Doug McCoy, Grace Episcopal’s tower captain, called its music delivery “a different animal” because its St. Dunstan’s Guild of Change Ringers don’t play melodies, but “methods,” with bells sounding similar to sounds from Westminster Abbey in London on a wedding day.
“We cannot play a song,” McCoy said, “because it’s physically impossible with the way the bells are made and tuned.”
This change ringing, practiced by the guild for two hours every Tuesday evening and based on English tradition, plays out for services, weddings and funerals at Grace Episcopal, McCoy said, noting the 10 bells in its tower.

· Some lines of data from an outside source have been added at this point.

(** ** The synchronized table *)
Lemma remove_fold um dead :
  let um' := foldl (fun um e => um_remove um e.1 e.2) um dead in
  um_entries um' = filter (fun e => e.2 ∉ ids_of dead) (um_entries um) /\
  um_last um' = um_last um /\ um_validity um' = um_validity um.
Proof.
  revert um; induction dead as [|d dead IH]; intros um; cbn [foldl].
  - split; [|done]. symmetry. induction (um_entries um) as [|e es IHes]; [done|].
    rewrite filter_cons, decide_True by apply not_elem_of_nil. by f_equal.
  - destruct (IH (um_remove um d.1 d.2)) as (E & El & Ev). rewrite E, El, Ev. cbn [um_remove um_entries um_last um_validity].
    split; [|done]. rewrite list_filter_filter. apply list_filter_iff. intros e.
    cbn [ids_of map]. rewrite not_elem_of_cons. fold (ids_of dead). tauto.
Qed.

Lemma add_fold um new :
  let um' := foldl um_add um new in
  um_entries um' = um_entries um ++ zip (seqZ (um_last um + 1) (Z.of_nat (length new))) new /\
  um_last um' = um_last um + Z.of_nat (length new) /\
  um_validity um' = um_validity um /\ um_deleted um' = um_deleted um.
Proof.
  revert um; induction new as [|id new IH]; intros um; cbn [foldl length].
  - cbn. rewrite app_nil_r. repeat split; lia.
  - destruct (IH (um_add um id)) as (E & El & Ev & Ed). rewrite E, El, Ev, Ed.
    cbn [um_add um_entries um_last um_validity um_deleted]. rewrite <- app_assoc.
    split; [|repeat split; lia]. f_equal. rewrite Nat2Z.inj_succ, (seqZ_cons (um_last um + 1)) by lia.
    cbn [zip_with app]. do 3 f_equal; f_equal; lia.
Qed.

Lemma ids_dead um ids e : e ∈ um_entries um -> NoDup (ids_of (um_entries um)) ->
  e.2 ∉ ids_of (um_dead um ids) <-> e.2 ∈ ids.
Proof.
  intros Hin Hn. unfold um_dead. destruct e as [u i]. cbn. rewrite elem_ids_of. split.
  - intros Hx. destruct (decide (i ∈ ids)) as [|Hni]; [done|]. destruct Hx. exists u.
    by apply list_elem_of_filter.
  - intros Hi [u' [Hni _]%list_elem_of_filter]. done.
Qed.

(** The entries and the counter of a synchronized mailbox. *)
Lemma um_sync_entries um ids :
  um_wf um ->
  um_entries (um_sync um ids) =
    filter (fun e => e.2 ∈ ids) (um_entries um) ++
    zip (seqZ (um_last um + 1) (Z.of_nat (length (um_new um ids)))) (um_new um ids) /\
  um_last (um_sync um ids) = um_last um + Z.of_nat (length (um_new um ids)) /\
  um_validity (um_sync um ids) = um_validity um.
Proof.
  intros Hwf. unfold um_sync.
  destruct (add_fold (foldl (fun um e => um_remove um e.1 e.2) um (um_dead um ids)) (um_new um ids)) as (E & El & Ev & _).
  destruct (remove_fold um (um_dead um ids)) as (E' & El' & Ev').
  rewrite E, El, Ev, E', El', Ev'. split; [|done]. f_equal.
  apply filter_ext_in. intros e He. apply ids_dead; [done | apply Hwf].
Qed.

Lemma missing_new es ids :
  missing (zip (map (fun id => bool_decide (id ∈ ids_of es)) ids) ids) = filter (fun id => id ∉ ids_of es) ids.
Proof.
  induction ids as [|id ids IH]; [done|]. cbn [map zip_with]. rewrite filter_cons.
  case_bool_decide as Hd; cbn [missing]; case_decide; try done; [by rewrite IH].
Qed.

Lemma uids_zip l ids : length l = length ids -> uids_of (zip l ids) = l /\ ids_of (zip l ids) = ids.
Proof.
  revert ids; induction l as [|x l IH]; intros [|i ids]; try done. intros [= E].
  destruct (IH _ E) as [E1 E2]. cbn [zip_with uids_of ids_of map fst snd] in *. unfold uids_of, ids_of in *.
  by rewrite E1, E2.
Qed.

(** What [update_uids] answers for a table. *)
Definition um_data (um : UidMap) (v : Z) : MailboxData :=
  mkMailboxData (wrap32 (um_last um + 1)) v (ids_of (um_entries um)) (uids_of (um_entries um))
    (length (um_entries um)) [].

Section Update.
Context {DB : Type} `{SledLaws DB} `{!Clock DB} `{!ClockLaws DB}.
Lemma path_items_nonempty items path : path_items items = Ok path -> Forall (fun x => x <> []) path.
Proof.
  revert path; induction items as [|x items IH]; intros path H; cbn [path_items] in H; [simplify_eq; constructor|].
  cbv zeta in H. case_bool_decide as Hx; [done|]. apply res_bind_ok in H as (rest & Hr & H). simplify_eq.
  constructor; [done|]. by apply IH.
Qed.

Lemma create_path_nonempty name path : create_path_of name = Ok path -> Forall (fun x => x <> []) path.
Proof.
  unfold create_path_of. cbv zeta. set (name' := match strip_slash_suffix _ with Some _ => _ | None => _ end).
  case_bool_decide as Hn; [done|]. destruct (existsb _ _); [|intros [= <-]; by repeat constructor].
  intros Hp. apply res_bind_ok in Hp as (q & Hq & Hp). destruct (_ <? _)%nat; [done|]. simplify_eq.
  by eapply path_items_nonempty.
Qed.

(** What the params of a name tell of the account. *)
Definition params_ok (a : Account) (params : CreateParams) : Prop :=
  acc_account_id a = cp_account_id params /\
    btree_get (cp_full_path params) (mailbox_names a) = None /\
    cp_path params <> [] /\ Forall (fun x => x <> []) (cp_path params) /\
    match cp_parent_mailbox_id params, cp_parent_mailbox_name params with
    | Some id, Some name =>
        name <> [] /\ btree_get name (mailbox_names a) = Some id /\
        cp_full_path params = name ++ SLASH :: join_path (cp_path params) /\
        forall r1 r2, cp_path params = r1 ++ r2 -> r1 <> [] -> btree_get (name ++ SLASH :: join_path r1) (mailbox_names a) = None
    | None, None =>
        cp_full_path params = join_path (cp_path params) /\
        forall r1 r2, cp_path params = r1 ++ r2 -> r1 <> [] -> btree_get (join_path r1) (mailbox_names a) = None
    | _, _ => False
    end.

Lemma validated l mailbox_name params :
  validate_mailbox_create l mailbox_name = Ok params -> exists a, a ∈ l /\ params_ok a params.
Proof.
  intros Hv. apply res_bind_ok in Hv as (path & Hne & Hv). apply create_path_nonempty in Hne. apply res_bind_ok in Hv as (a & Ha & Hv).
  assert (Hin : a ∈ l /\ path <> []).
  { unfold account_of_path in Ha. destruct path as [|first path]; [done|]. split; [|done].
    destruct (bytes_eqb first folder_all); [done|]. destruct (bytes_eqb first folder_shared); cycle 1.
    { destruct l as [|a' l]; [done|]. simplify_eq. by left. }
    destruct path as [|user [|x path]]; try done.
    destruct (List.find _ _) as [a'|] eqn:Ef; [|done]. simplify_eq. apply List.find_some in Ef as [Ef _].
    apply list_elem_of_In in Ef. destruct l as [|y l]; [inv Ef|]. by right. }
  destruct Hin as [Hin Hpath]. exists a. split; [done|]. unfold params_ok.
  cbv zeta in Hv. case_bool_decide as Hex; [done|]. apply eq_None_not_Some in Hex.
  destruct (1 <? length path)%nat eqn:E1; cycle 1.
  { simplify_eq. cbn. split_and!; try done. intros r1 r2 -> Hr1. destruct r1 as [|x r1]; [done|].
    destruct r1; [|cbn in E1; lia]. destruct r2; [done|cbn in E1; lia]. }
  destruct (locate_parent _ (rev path) []) as [parent path'] eqn:El. simplify_eq. apply locate_parent_spec in El.
  rewrite rev_involutive in El. destruct parent as [[id name]|]; cbn.
  - destruct El as (q & Hq & -> & Hg & r & -> & -> & Hno). rewrite app_nil_r.
    assert (Hr : r <> []) by (intros ->; rewrite app_nil_r in Hex; congruence). split_and!; try done.
    + by apply list.Forall_app in Hne as [_ ?].
    + apply list.Forall_app in Hne as [Hne _]. destruct q as [|x q]; [done|]. apply list.Forall_cons in Hne as [Hx _].
      destruct q; [done|]. rewrite join_path_cons by done. by destruct x.
    + by apply join_path_app.
    + intros r1 r2 -> Hr1. rewrite <- join_path_app by done. apply Hno; [by destruct q|]. by exists r1, r2.
  - destruct El as [-> Hno]. rewrite app_nil_r. split_and!; try done. intros r1 r2 -> Hr1. apply Hno; [done|]. by exists r2.
Qed.
Definition search_serialize (r : SearchResponse) (tag : str) : bytes :=
  (if sr_is_esearch r then
     b "* ESEARCH (TAG " ++ quoted_string tag ++ b ")" ++
     (if sr_is_uid r then b " UID" else []) ++
     search_item (b "COUNT") (sr_count r) ++
     search_item (b "MIN") (sr_min r) ++
     search_item (b "MAX") (sr_max r) ++
     (if negb (bool_decide (sr_ids r = [])) then b " ALL " ++ serialize_sequence (sr_ids r) else []) ++
     search_item (b "MODSEQ") (sr_highest_modseq r)
   else
     (if negb (sr_is_sort r) then b "* SEARCH" else b "* SORT") ++
     flat_map (fun id => b " " ++ dec id) (sr_ids r) ++
     (match sr_highest_modseq r with Some m => b " (MODSEQ " ++ dec m ++ b ")" | None => [] end)) ++
  CRLF.

Definition thread_serialize (threads : list (list Z)) : bytes :=
  b "* THREAD " ++ flat_map (fun thread => b "(" ++ separated (map dec thread) ++ b ")") threads ++ CRLF.

(** ** NAMESPACE *)
Definition namespace_serialize (shared_prefix : option str) : bytes :=
  let Q := [DQUOTE] in
  match shared_prefix with
  | Some shared_prefix =>
      b "* NAMESPACE ((" ++ Q ++ Q ++ b " " ++ Q ++ b "/" ++ Q ++ b ")) ((" ++ quoted_string shared_prefix ++
      b " " ++ Q ++ b "/" ++ Q ++ b ")) NIL" ++ CRLF
  | None => b "* NAMESPACE ((" ++ Q ++ Q ++ b " " ++ Q ++ b "/" ++ Q ++ b ")) NIL NIL" ++ CRLF
  end.

(** ** Access rights *)

(** The access rights of the JMAP client library. *)
Inductive ACL :=
| AclRead | AclModify | AclDelete | AclReadItems | AclAddItems | AclModifyItems | AclRemoveItems
| AclCreateChild | AclAdminister | AclSubmit.

Definition from_acl (value : ACL) : Rights * option Rights :=
  match value with
  | AclRead => (Lookup, None)
  | AclModify => (CreateMailbox, None)
  | AclDelete => (DeleteMailbox, None)
  | AclReadItems => (Read, None)
  | AclAddItems => (Insert, None)
  | AclModifyItems => (Write, Some RSeen)
  | AclRemoveItems => (DeleteMessages, Some RExpunge)
  | AclCreateChild => (CreateMailbox, None)
  | AclAdminister => (Administer, None)
  | AclSubmit => (Post, None)
  end.

Definition into_acl (r : Rights) : ACL :=
  match r with
  | Lookup => AclRead
  | Read => AclReadItems
  | RSeen => AclModifyItems
  | Write => AclModifyItems
  | Insert => AclAddItems
  | Post => AclSubmit
  | CreateMailbox => AclCreateChild
  | DeleteMailbox => AclDelete
  | DeleteMessages => AclRemoveItems
  | RExpunge => AclRemoveItems
  | Administer => AclAdminister
  end.

Definition to_char (r : Rights) : Z :=
  match r with
  | Lookup => 108 | Read => 114 | RSeen => 115 | Write => 119 | Insert => 105 | Post => 112
  | CreateMailbox => 107 | DeleteMailbox => 120 | DeleteMessages => 116 | RExpunge => 101 | Administer => 97
  end.

(** The rights of one identifier in [handle_get_acl]. *)
Fixpoint acl_rights (acls : list ACL) (rights : list Rights) : list Rights :=
  match acls with
  | [] => rights
  | acl :: acls' =>
      let '(right_, other_right) := from_acl acl in
      let rights := push_unique rights right_ in
      acl_rights acls' (match other_right with Some other_right => push_unique rights other_right | None => rights end)
  end.

(** What the JMAP server says the user may do. *)
Record MailboxRights := mkMailboxRights {
  may_read_items : bool; may_add_items : bool; may_remove_items : bool; may_set_seen : bool;
  may_set_keywords : bool; may_create_child : bool; may_rename : bool; may_delete : bool; may_submit : bool }.

Definition as_imap_rights (m : MailboxRights) : list Rights :=
  (if may_read_items m then [Read; Lookup] else []) ++
  (if may_add_items m then [Insert] else []) ++
  (if may_remove_items m then [DeleteMessages; RExpunge] else []) ++
  (if may_set_seen m then [RSeen] else []) ++
  (if may_set_keywords m then [Write] else []) ++
  (if may_create_child m then [CreateMailbox] else []) ++
  (if may_rename m then [DeleteMailbox] else []) ++
  (if may_delete m then [DeleteMailbox] else []) ++
  (if may_submit m then [Post] else []).

Definition acl_name (is_rev2 : bool) (mailbox_name : str) : bytes :=
  if is_rev2 then quoted_string mailbox_name else quoted_string (utf7_encode mailbox_name).

Definition get_acl_serialize (mailbox_name : str) (permissions : list (str * list Rights)) (is_rev2 : bool) : bytes :=
  b "* ACL " ++ acl_name is_rev2 mailbox_name ++
  flat_map (fun '(identifier, rights) => b " " ++ quoted_string identifier ++ b " " ++ map to_char rights) permissions ++
  CRLF.

Definition list_rights_serialize (mailbox_name identifier : str) (permissions : list (list Rights)) (is_rev2 : bool)
  : bytes :=
  b "* LISTRIGHTS " ++ acl_name is_rev2 mailbox_name ++ b " " ++ quoted_string identifier ++
  flat_map (fun rights => b " " ++ map to_char rights) permissions ++ CRLF.

Definition my_rights_serialize (mailbox_name : str) (rights : list Rights) (is_rev2 : bool) : bytes :=
  b "* MYRIGHTS " ++ acl_name is_rev2 mailbox_name ++ b " " ++ map to_char rights ++ CRLF.

(** ** Readers *)

(** A quoted string and what follows it. *)
Fixpoint unquote_body (s : bytes) : option (bytes * bytes) :=
  match s with
  | [] => None
  | c :: s' =>
      if c =? DQUOTE then Some ([], s')
      else if c =? BACKSLASH then
        match s' with
        | [] => None
        | d :: s'' => '(t, r) ← unquote_body s''; Some (d :: t, r)
        end
      else '(t, r) ← unquote_body s'; Some (c :: t, r)
  end.
Definition unquote (s : bytes) : option (bytes * bytes) :=
  match s with c :: s' => if c =? DQUOTE then unquote_body s' else None | [] => None end.

(** The text up to [stop], cut at the spaces, and what follows [stop]. *)
Fixpoint read_words (stop : Z) (cur : bytes) (s : bytes) : option (list bytes * bytes) :=
  match s with
  | [] => None
  | c :: s' =>
      if c =? stop then Some ([cur], s')
      else if c =? SP then '(ws, r) ← read_words stop [] s'; Some (cur :: ws, r)
      else read_words stop (cur ++ [c]) s'
  end.

Definition all_attributes : list Attribute :=
  [NoInferiors; NoSelect; Marked; Unmarked; AttrNonExistent; AttrHasChildren; HasNoChildren; Subscribed; Remote;
   AttrAll; Archive; Drafts; AttrFlagged; AttrJunk; Sent; Trash; AttrImportant].
Definition attribute_read (x : bytes) : option Attribute :=
  List.find (fun a => bytes_eqb (attribute_serialize a) x) all_attributes.

(** A LIST or LSUB line: its kind, attributes, name on the wire and extended data. *)
Definition list_read (s : bytes) : option (bool * list Attribute * str * bytes) :=
  '(is_lsub, s) ← match strip_prefix (b "* LIST (") s with
                  | Some r => Some (false, r)
                  | None => r ← strip_prefix (b "* LSUB (") s; Some (true, r)
                  end;
  '(ws, s) ← read_words 41 [] s;
  attributes ← mapM attribute_read (List.filter (fun w => negb (bytes_eqb w [])) ws);
  s ← strip_prefix (b " " ++ [DQUOTE] ++ b "/" ++ [DQUOTE] ++ b " ") s;
  '(name, s) ← unquote s;
  Some (is_lsub, attributes, name, s).

(** The OLDNAME of RFC 9051, when the extended data starts with one. *)
Definition old_name_read (s : bytes) : option str :=
  s ← strip_prefix (b " (" ++ [DQUOTE] ++ b "OLDNAME" ++ [DQUOTE] ++ b " (") s; '(name, _) ← unquote s; Some name.

(** A SEARCH, SORT or ESEARCH line. *)
Inductive SearchLine :=
| LineNumbers (is_sort : bool) (ids : list Z) (modseq : option Z)
| LineExtended (tag : str) (is_uid : bool) (count min max : option Z) (all : option Sequence) (modseq : option Z).

Fixpoint numbers_read (ws : list bytes) : option (list Z * option Z) :=
  match ws with
  | [] => Some ([], None)
  | w :: ws' =>
      if bytes_eqb w (b "(MODSEQ") then
        match ws' with
        | [v] => n ← parse_uint 32 (removelast v); Some ([], Some n)
        | _ => None
        end
      else n ← parse_uint 32 w; '(ns, m) ← numbers_read ws'; Some (n :: ns, m)
  end.

Definition item_read (name : bytes) (ws : list bytes) : option Z * list bytes :=
  match ws with
  | w :: v :: ws' => if bytes_eqb w name then (parse_uint 32 v, ws') else (None, ws)
  | _ => (None, ws)
  end.

Definition extended_read (tag : str) (ws : list bytes) : option SearchLine :=
  let '(is_uid, ws) := match ws with
                       | w :: ws' => if bytes_eqb w (b "UID") then (true, ws') else (false, ws)
                       | [] => (false, ws)
                       end in
  let '(count, ws) := item_read (b "COUNT") ws in
  let '(min, ws) := item_read (b "MIN") ws in
  let '(max, ws) := item_read (b "MAX") ws in
  let '(all, ws) := match ws with
                    | w :: v :: ws' => if bytes_eqb w (b "ALL") then (ok_of (parse_sequence_set v), ws') else (None, ws)
                    | _ => (None, ws)
                    end in
  let '(modseq, ws) := item_read (b "MODSEQ") ws in
  if bool_decide (ws = []) then Some (LineExtended tag is_uid count min max all modseq) else None.

Definition search_read (s : bytes) : option SearchLine :=
  match strip_prefix (b "* ESEARCH (TAG ") s with
  | Some s =>
      '(tag, s) ← unquote s;
      s ← strip_prefix (b ")") s;
      '(ws, _) ← read_words CR [] s;
      extended_read tag (tail ws)
  | None =>
      '(is_sort, s) ← match strip_prefix (b "* SEARCH") s with
                      | Some s => Some (false, s)
                      | None => s ← strip_prefix (b "* SORT") s; Some (true, s)
                      end;
      '(ws, _) ← read_words CR [] s;
      '(ids, modseq) ← numbers_read (tail ws);
      Some (LineNumbers is_sort ids modseq)
  end.

(** ** Lemmas *)
Lemma unquote_body_quoted t r : unquote_body (flat_map quote_byte t ++ DQUOTE :: r) = Some (t, r).
Proof.
  induction t as [|c t IH]; cbn [flat_map app]; [done|]. unfold quote_byte at 1.
  destruct (Z.eqb_spec c BACKSLASH) as [->|Hb]; [cbn -[Z.eqb]; cbn; by rewrite IH|].
  destruct (Z.eqb_spec c DQUOTE) as [->|Hq]; [cbn; by rewrite IH|].
  cbn [orb app unquote_body]. rewrite (proj2 (Z.eqb_neq c DQUOTE)), (proj2 (Z.eqb_neq c BACKSLASH)) by done.
  by rewrite IH.
Qed.

Lemma unquote_quoted t r : unquote (quoted_string t ++ r) = Some (t, r).
Proof. unfold quoted_string, unquote. cbn [app]. rewrite Z.eqb_refl, <- app_assoc. apply unquote_body_quoted. Qed.

(** Words do not contain the separators. *)
Definition word (stop : Z) (w : bytes) : Prop := Forall (fun c => c <> SP /\ c <> stop) w.

Lemma read_word stop cur w s : word stop w -> read_words stop cur (w ++ s) = read_words stop (cur ++ w) s.
Proof.
  intros Hw. revert cur; induction Hw as [|c w [Hs Hc] Hw IH]; intros cur; cbn [app]; [by rewrite app_nil_r|].
  cbn [read_words]. rewrite (proj2 (Z.eqb_neq c stop)), (proj2 (Z.eqb_neq c SP)) by done.
  by rewrite IH, <- app_assoc.
Qed.

Lemma read_words_flat stop cur ws s :
  stop <> SP -> Forall (word stop) ws ->
  read_words stop cur (flat_map (cons SP) ws ++ stop :: s) = Some (cur :: ws, s).
Proof.
  intros Hs Hws. revert cur; induction Hws as [|w ws Hw _ IH]; intros cur; cbn [flat_map app].
  - cbn. by rewrite Z.eqb_refl.
  - rewrite <- app_assoc. cbn [app read_words].
    rewrite (proj2 (Z.eqb_neq SP stop)), Z.eqb_refl by done. rewrite read_word by done. by rewrite IH.
Qed.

Three other churches in the Charleston area, data from the North American Guild of Change Ringers show, have towers for change ringing: St. Michael’s Church, The Cathedral Church of St. Luke and St. Paul, and Stella Maris Catholic Church in Sullivan’s Island, each with eight bells.
On its website, www.nagcr.org, the guild counts 45 towers with more than 500 change ringers across the United States and Canada, but the majority of this music in the world happens in England, with more than 45,000 change ringers spread across 5,000 towers.